Please write out exactly the lines of the data below from the line holding "do 2 f_equal." through the line holding "rewrite lookup_insert_eq. congruence.", and leave out the rest.

Stored items from a collection:

====

Lemma above_of_root r n : par r = None → above U kids n r → n = r.
Proof.
  intros Hr H. apply rtc_inv_r in H as [->|(p & _ & Hp)]; [done|].
  apply (child_inv _ _ _ _ F) in Hp as [_ Hp]. congruence.
Qed.

(** the sub-trees of the roots make up the forest *)
Lemma weight_roots (rs : list Ptr) : NoDup rs → (∀ r, r ∈ rs ↔ r ∈ U ∧ par r = None) →
  sum_list_with (weight U kids rank) rs = size U.
Proof.
  intros Hnd Hrs.
  assert (mjoin (preorder kids (height U rank) <$> rs) ≡ₚ elements U) as Hp.
  { apply NoDup_Permutation; [|apply NoDup_elements|].
    - assert (∀ r, r ∈ rs → r ∈ U ∧ par r = None) as Hin by (intros r; apply Hrs).
      clear Hrs. induction Hnd as [|r rs Hr Hnd IH]; [apply NoDup_nil_2|].
      change (NoDup (preorder kids (height U rank) r ++ mjoin (preorder kids (height U rank) <$> rs))).
      destruct (Hin r ltac:(by left)) as [HrU Hrp].
      apply NoDup_app. split; [apply (NoDup_preorder _ _ _ _ F); [done|lia]|]. split.
      + intros x Hx. rewrite list_elem_of_join. intros (l & Hxl & (q & -> & Hq)%list_elem_of_fmap).
        destruct (Hin q ltac:(by right)) as [HqU Hqp].
        apply (elem_of_preorder _ _ _ _ F) in Hx; [|done|lia].
        apply (elem_of_preorder _ _ _ _ F) in Hxl; [|done|lia].
        destruct (above_comparable _ _ _ _ F r q x Hx Hxl) as [H|H];
          apply above_of_root in H; by subst.
      + apply IH. intros q Hq. apply Hin. by right.
    - intros x. rewrite list_elem_of_join, elem_of_elements. split.
      + intros (l & Hx & (r & -> & Hr)%list_elem_of_fmap). apply Hrs in Hr as [Hr _].
        apply (elem_of_preorder _ _ _ _ F) in Hx; [|done|lia].
        by apply (above_in _ _ _ _ F _ _ Hx (or_introl Hr)).
      + intros Hx. destruct (root_above x Hx) as (r & Hr & Hrp & Hrx).
        exists (preorder kids (height U rank) r). split; [by apply (elem_of_preorder _ _ _ _ F); [|lia|]|].
        apply list_elem_of_fmap. exists r. split; [done|]. by apply Hrs. }
  apply Permutation_length in Hp. rewrite length_join in Hp. change (length (elements U)) with (size U) in Hp.
  rewrite <- Hp. clear. induction rs as [|r rs IH]; [done|].
  change (weight U kids rank r + sum_list_with (weight U kids rank) rs =
          length (preorder kids (height U rank) r) + sum_list (length <$> (preorder kids (height U rank) <$> rs))).
  by rewrite IH.
Qed.
End roots.

Section ops.
Context {IO : IterOrder}.

Definition children_of (s : LFSt) (n : Ptr) : list Ptr := visit (default ∅ (t_children <$> tree_objs s !! n)).
Definition parent_of (s : LFSt) (n : Ptr) : option Ptr := tree_objs s !! n ≫= t_parent.
Definition loop_of (s : LFSt) (n : Ptr) : option Ptr := t_loop <$> tree_objs s !! n.

(** The nodes of [live] are the nodes of the forest: their links agree, and the trees of the
    forest are the nodes without a parent. *)
Record forest_wf (live : gset Ptr) (rank : Ptr → nat) (s : LFSt) : Prop := {
  fw_live n : n ∈ live → is_Some (tree_objs s !! n);
  fw_forest : is_forest live (children_of s) (parent_of s) rank;
  fw_trees n : n ∈ lf_trees (lf s) ↔ n ∈ live ∧ parent_of s n = None
}.

(** ** Deletion *)

Lemma update_tree_run n f x s : tree_objs s !! n = Some x →
  update_tree n f s = Ok (mkLFSt (<[n := f x]> (tree_objs s)) (tree_next s) (lf s), tt).
Proof. intros Hx. unfold update_tree, bind, load_tree. by rewrite Hx. Qed.

(** the children of a node with a parent move to the parent *)
Lemma adopt_children s parent p0 cs :
  NoDup cs → parent ∉ cs → tree_objs s !! parent = Some p0 → (∀ c, c ∈ cs → is_Some (tree_objs s !! c)) →
  wp (forM (λ child,
        update_tree child (set_parent (Some parent)) ;;;
        update_tree parent (λ p, set_children ({[child]} ∪ t_children p) p)) cs)
     (λ _ s', lf s' = lf s ∧ tree_next s' = tree_next s ∧
        tree_objs s' !! parent = Some (set_children (list_to_set cs ∪ t_children p0) p0) ∧
        (∀ n x, n ∈ cs → tree_objs s !! n = Some x → tree_objs s' !! n = Some (set_parent (Some parent) x)) ∧
        (∀ n, n ≠ parent → n ∉ cs → tree_objs s' !! n = tree_objs s !! n)) s.
Proof.
  intros Hnd Hpc Hp Hlive.
  eapply wp_mono; [apply (wp_forM _ (λ pre _ s', lf s' = lf s ∧ tree_next s' = tree_next s ∧
    tree_objs s' !! parent = Some (set_children (list_to_set pre ∪ t_children p0) p0) ∧
    (∀ n x, n ∈ pre → tree_objs s !! n = Some x → tree_objs s' !! n = Some (set_parent (Some parent) x)) ∧
    (∀ n, n ≠ parent → n ∉ pre → tree_objs s' !! n = tree_objs s !! n)))|done].
  - split_and!; try done.
    + rewrite Hp. f_equal. destruct p0 as [l p c]. unfold set_children. simpl. f_equal.
      apply set_eq. intros y. rewrite elem_of_union, elem_of_empty. tauto.
    + by intros n x ?%elem_of_nil.
  - intros pre c post s1 Hl (Hlf & Hnx & Hpar & Hpre & Hrest).
    assert (c ∈ cs ∧ c ∉ pre) as [Hc Hcp].
    { subst cs. apply NoDup_app in Hnd as (_ & Hnd & _). split; [set_solver|].
      intros Hin. apply (Hnd c Hin). by left. }
    assert (c ≠ parent) as Hcne by (intros ->; done).
    destruct (Hlive c Hc) as [x Hx].
    assert (tree_objs s1 !! c = Some x) as Hx1 by (by rewrite Hrest).
    eapply wp_bind_run; [by apply (update_tree_run c _ x)|]. unfold wp.
    rewrite (update_tree_run parent _ (set_children (list_to_set pre ∪ t_children p0) p0))
      by (simpl; by rewrite lookup_insert_ne). simpl. split_and!; try done.
    + rewrite lookup_insert_eq. unfold set_children. simpl. do 2 f_equal.
      apply set_eq. intros y. rewrite list_to_set_app, !elem_of_union. simpl.
      rewrite elem_of_union, elem_of_empty. tauto.
    + intros n y Hn Hy. apply elem_of_snoc in Hn as [Hn| ->].
      * assert (n ≠ c) by (by intros ->). assert (n ≠ parent).
        { intros ->. apply Hpc. subst cs. set_solver. }
        rewrite !lookup_insert_ne by done. by apply Hpre.
      * rewrite lookup_insert_ne by done. rewrite lookup_insert_eq. congruence.
    + intros n Hn Hnp. rewrite elem_of_snoc in Hnp. rewrite !lookup_insert_ne by naive_solver.
      apply Hrest; tauto.
Qed.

====

• RESULT OF THIS EXERCISE:
    + rewrite lookup_insert_eq. unfold set_children. simpl. do 2 f_equal.
      apply set_eq. intros y. rewrite list_to_set_app, !elem_of_union. simpl.
      rewrite elem_of_union, elem_of_empty. tauto.
    + intros n y Hn Hy. apply elem_of_snoc in Hn as [Hn| ->].
      * assert (n ≠ c) by (by intros ->). assert (n ≠ parent).
        { intros ->. apply Hpc. subst cs. set_solver. }
        rewrite !lookup_insert_ne by done. by apply Hpre.
      * rewrite lookup_insert_ne by done. rewrite lookup_insert_eq. congruence.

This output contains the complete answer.